Les époux [I] ont souscrit un contrat d’assurance habitation auprès de la SA PACIFICA, comprenant les options « pack jardin », « pack piscine » et « pack canalisations ».
Ayant constaté l’apparition de fissures dans leur bien à l’été 2020, les époux [I] ont procédé à une déclaration de sinistre entre les mains de leur assureur.
Par arrêté du 22 juin 2021, l’état de catastrophe naturelle a été reconnu sur la commune de [Localité 8] pour les dommages causés par les mouvements de terrain différentiels consécutifs à la sécheresse et à la réhydratation des sols, du 1er juillet 2020 au 30 septembre 2020.

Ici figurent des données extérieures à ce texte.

(** X12: the loops of [Chord.transpose] in the transposing branch always
    end: with fuel for 11 steps or more passes 1 to 3 complete or raise,
    and what they give does not depend on the fuel. *)
Theorem transposing_terminates (fuel fuel' : nat) (text : list string)
    (transpose : string) :
  (11 ≤ fuel)%nat → (11 ≤ fuel')%nat →
  parse_file_transpose fuel text transpose
  = parse_file_transpose fuel' text transpose
  ∧ parse_file_transpose fuel text transpose ≠ OutOfFuel.
Proof.
  intros Hfuel Hfuel'.
  destruct (analyse text transpose) as [a|e|] eqn:Ha.
  - rewrite !(parse_file_transpose_mapM _ _ _ a Ha).
    pose proof (analyse_shape _ _ _ Ha) as (_ & _ & _ & _ & Hsome).
    assert (∀ line chord, line ∈ text → chord ∈ odd_items (split_line line) →
            rewritten_chord fuel (shift a) (norm a) chord
            = rewritten_chord fuel' (shift a) (norm a) chord
            ∧ rewritten_chord fuel (shift a) (norm a) chord ≠ OutOfFuel)
      as Hchord.
    { intros line chord Hline Hin. apply rewritten_chord_fuel.
      - destruct Hsome as (o & i & p & _ & _ & _ & _ & _ & Hrange & _); [|lia].
        intros Hnil. pose proof (document_chords_elem _ _ _ Hline Hin) as H.
        rewrite Hnil in H. by apply elem_of_nil in H.
      - destruct Hsome as (o & i & p & _ & _ & _ & _ & _ & Hrange & _); [|lia].
        intros Hnil. pose proof (document_chords_elem _ _ _ Hline Hin) as H.
        rewrite Hnil in H. by apply elem_of_nil in H. }
    split.
    + apply mapM_ext_in. intros line Hline. unfold rewritten_line.
      apply rewritten_segments_ext_in. intros chord Hin.
      by apply (Hchord line chord).
    + intros (line & Hline & Hout)%mapM_OutOfFuel. revert Hout.
      apply rewritten_segments_returns. intros chord Hin.
      by apply (Hchord line chord).
  - rewrite !parse_file_transpose_eq, Ha. done.
  - by apply analyse_returns in Ha.
Qed.

Lemma transposing_terminates_witness :
  parse_file_transpose 40 key_change_text "F"
  = parse_file_transpose 11 key_change_text "F"
  ∧ parse_file_transpose 40 key_change_text "F" ≠ OutOfFuel.
Proof. apply (transposing_terminates 40 11 key_change_text "F"); lia. Defined.

(** *** Errors *)

Lemma first_error_cases chords e :
  first_error chords = Some e → e = ChordError ∨ e = KeyError.
Proof.
  induction chords as [|chord chords IH]; [done|]. cbn [first_error].
  destruct (chord_error chord) as [e'|] eqn:He; [|done].
  intros [= <-]. by eapply chord_error_cases.
Qed.

Lemma transpose_step_raises c e : transpose_step c = Raise e → e = KeyError.
Proof.
  unfold transpose_step, dict_get.
  destruct (map_transpose_semitone !! root c) as [r|]; [|by intros [= <-]].
  rewrite bind_Ok. destruct (str_truthy (bass c)); [|done].
  destruct (map_transpose_semitone !! _); [done|]. by intros [= <-].
Qed.

Lemma Chord_transpose_raises (fuel : nat) : ∀ n c e,
  Chord_transpose fuel n c = Raise e → e = KeyError.
Proof.
  induction fuel as [|fuel IH]; intros n c e.
  - cbn. by destruct (n =? 0).
  - destruct (decide (n = 0)) as [->|Hn]; [by rewrite Chord_transpose_0|].
    rewrite Chord_transpose_S by done.
    destruct (transpose_step c) as [c'| |] eqn:Hstep; [|..|done].
    + rewrite bind_Ok. apply IH.
    + intros [= <-]. by eapply transpose_step_raises.
Qed.

Lemma rewritten_chord_raises fuel shift n chord e :
  rewritten_chord fuel shift (Some n) chord = Raise e →
  e = ChordError ∨ e = KeyError.
Proof.
  unfold rewritten_chord.
  destruct (negb (String.eqb chord EmptyString)); [|done].
  destruct (Chord_init_cases chord) as [[c ->]| ->]; [|intros [= <-]; by left].
  rewrite bind_Ok.
  destruct (Chord_transpose fuel shift c) as [c'| |] eqn:Hc; [done| |done].
  intros [= <-]. right. by eapply Chord_transpose_raises.
Qed.

Lemma rewritten_segments_Raise f segments e :
  rewritten_segments f segments = Raise e →
  ∃ chord, chord ∈ odd_items segments ∧ f chord = Raise e.
Proof.
  intros Hr. destruct (rewritten_segments_fails f segments)
    as (chord & Hin & Heq & _); [congruence|].
  exists chord. split; [done|]. congruence.
Qed.

Lemma initial_norm_raises transpose e :
  initial_norm transpose = Raise e →
  e = TypeError ∧ (transpose = "b" ∨ transpose = "#").
Proof.
  destruct (py_in (PyStr transpose) key_norm) eqn:Hin.
  - rewrite (initial_norm_accidental _ Hin). intros [= <-]. split; [done|].
    rewrite py_in_key_norm in Hin.
    apply orb_prop in Hin as [->%String.eqb_eq | ->%String.eqb_eq]; tauto.
  - destruct (chord_to_offset !! transpose) as [o|] eqn:Ho.
    + by destruct (initial_norm_known _ _ Ho) as (n & -> & _).
    + by rewrite (initial_norm_unknown _ Ho Hin).
Qed.

Lemma analyse_raises text transpose e :
  analyse text transpose = Raise e →
  e = ChordError ∨ e = KeyError
  ∨ (e = TypeError ∧ document_chords text = []
     ∧ (transpose = "b" ∨ transpose = "#")).
Proof.
  destruct (decide (document_chords text = [])) as [Hnil|Hsome].
  - rewrite (analyse_no_chords _ _ Hnil).
    destruct (initial_norm transpose) as [n|e'|] eqn:Hn; [done| |done].
    intros [= <-]. apply initial_norm_raises in Hn as [-> ?]. tauto.
  - rewrite analyse_eq. pose proof (count_chords_spec text) as Hspec.
    destruct (first_error (document_chords text)) as [e'|] eqn:Herr.
    + rewrite Hspec. intros [= <-].
      apply first_error_cases in Herr as [->| ->]; tauto.
    + destruct Hspec as (counts & -> & _ & Hhist & Hex). rewrite bind_Ok.
      destruct (estimate_keys_spec counts Hhist) as (ps & -> & _ & _ & Hpos).
      rewrite bind_Ok. specialize (Hpos (Hex Hsome)).
      destruct (find_shift_spec transpose ps (-1) PyNone)
        as [[Hall _]|(i & p & _ & _ & _ & Hret)].
      * exfalso. apply Exists_exists in Hpos as (p & Hin & Hp).
        rewrite Forall_forall in Hall. specialize (Hall p Hin).
        cbv beta in Hall. lia.
      * destruct (chord_to_offset !! transpose) as [o|] eqn:Ho.
        -- destruct Hret as [fk ->]. rewrite bind_Ok.
           by destruct (initial_norm_known _ _ Ho) as (n & -> & _).
        -- rewrite Hret. intros [= <-]. tauto.
Qed.

(** *** Success *)

Lemma transposable_counted chord : transposable chord → counted chord.
Proof.
  intros (c & pc & Hc & [Hr _]%pitch_classes_inv). by exists c, pc.1.
Qed.

Lemma transposable_nonempty chord : transposable chord → chord ≠ EmptyString.
Proof. intros (c & pc & Hc & _) ->. vm_compute in Hc. discriminate Hc. Qed.

Lemma analyse_Ok text transpose o :
  chord_to_offset !! transpose = Some o →
  first_error (document_chords text) = None →
  ∃ a, analyse text transpose = Ok a.
Proof.
  intros Ho Herr. destruct (analyse text transpose) as [a|e|] eqn:Ha.
  - by exists a.
  - exfalso. rewrite analyse_eq in Ha.
    pose proof (count_chords_spec text) as Hspec. rewrite Herr in Hspec.
    destruct Hspec as (counts & Hc & _ & Hhist & _).
    rewrite Hc, bind_Ok in Ha.
    destruct (estimate_keys_spec counts Hhist) as (ps & Hps & _).
    rewrite Hps, bind_Ok in Ha.
    destruct (find_shift_spec transpose ps (-1) PyNone)
      as [[_ [fk Hret]]|(i & p & _ & _ & _ & Hret)].
    + rewrite Hret, bind_Ok in Ha.
      destruct (initial_norm_known _ _ Ho) as (n & Hn & _).
      by rewrite Hn in Ha.
    + rewrite Ho in Hret. destruct Hret as [fk Hret].
      rewrite Hret, bind_Ok in Ha.
      destruct (initial_norm_known _ _ Ho) as (n & Hn & _).
      by rewrite Hn in Ha.
  - by apply analyse_returns in Ha.
Qed.

Lemma rewritten_chord_Ok fuel shift n chord :
  transposable chord → 0 ≤ shift ≤ Z.of_nat fuel →
  ∃ new, rewritten_chord fuel shift (Some n) chord = Ok new.
Proof.
  intros Ht Hshift. pose proof (transposable_nonempty _ Ht) as Hne.
  destruct Ht as (c & pc & Hc & Hpc). unfold rewritten_chord.
  apply String.eqb_neq in Hne. rewrite Hne. cbn [negb].
  rewrite Hc, bind_Ok.
  destruct (Chord_transpose_classes fuel shift c pc Hpc Hshift) as (c' & -> & _).
  rewrite !bind_Ok. by eexists.
Qed.

(** ** The transposing branch as a whole *)

Lemma transposing_branch_Some fuel text transpose :
  transpose ≠ EmptyString →
  transposing_branch fuel text (Some transpose)
  = Some (transposed_text ← parse_file_transpose fuel text transpose;
          Raise NameError).
Proof. intros Hne. unfold transposing_branch. by rewrite str_truthy_Some. Qed.

Lemma transposing_branch_Raise fuel text transpose e :
  transpose ≠ EmptyString →
  parse_file_transpose fuel text transpose = Raise e →
  transposing_branch fuel text (Some transpose) = Some (Raise e).
Proof. intros Hne Hr. by rewrite transposing_branch_Some, Hr. Qed.

Lemma transposing_branch_Ok fuel text transpose out :
  transpose ≠ EmptyString →
  parse_file_transpose fuel text transpose = Ok out →
  transposing_branch fuel text (Some transpose) = Some (Raise NameError).
Proof. intros Hne Hr. by rewrite transposing_branch_Some, Hr. Qed.

Lemma accidental_nonempty transpose :
  py_in (PyStr transpose) key_norm = true → transpose ≠ EmptyString.
Proof. intros Hin ->. vm_compute in Hin. discriminate Hin. Qed.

Par courrier en date du 19 octobre 2021, le cabinet POLYEXPERT, mandaté par la SA PACIFICA, a indiqué que les garanties de la police n’étaient pas mobilisables du fait que les désordres n’étaient pas imputables à la sécheresse, aux motifs que :
la fissure du mur séparant la cuisine du séjour serait due à une légère poussée de la charpente et accentuée par un phénomène de dilatation thermique ;
les frottements des portes en bois seraient dépourvus de lien avec un phénomène de tassement du sol d’assise en l’absence d’autre signe de tassement du gros-œuvre ;
les fissures du carrelage de la cuisine et de la piscine seraient la conséquence du mode de pose.
Une seconde déclaration de sinistre a été adressée à la SA PACIFICA en 2022, après amplification des fissures et rupture de canalisations de la piscine, ayant entraîné sa vidange dans le sous-sol de la maison des époux [I].
Un procès-verbal de constat a été dressé le 15 mai 2023 par Maître [P] [N], commissaire de justice mandaté par les époux [I], faisant état de diverses fissures et désordres.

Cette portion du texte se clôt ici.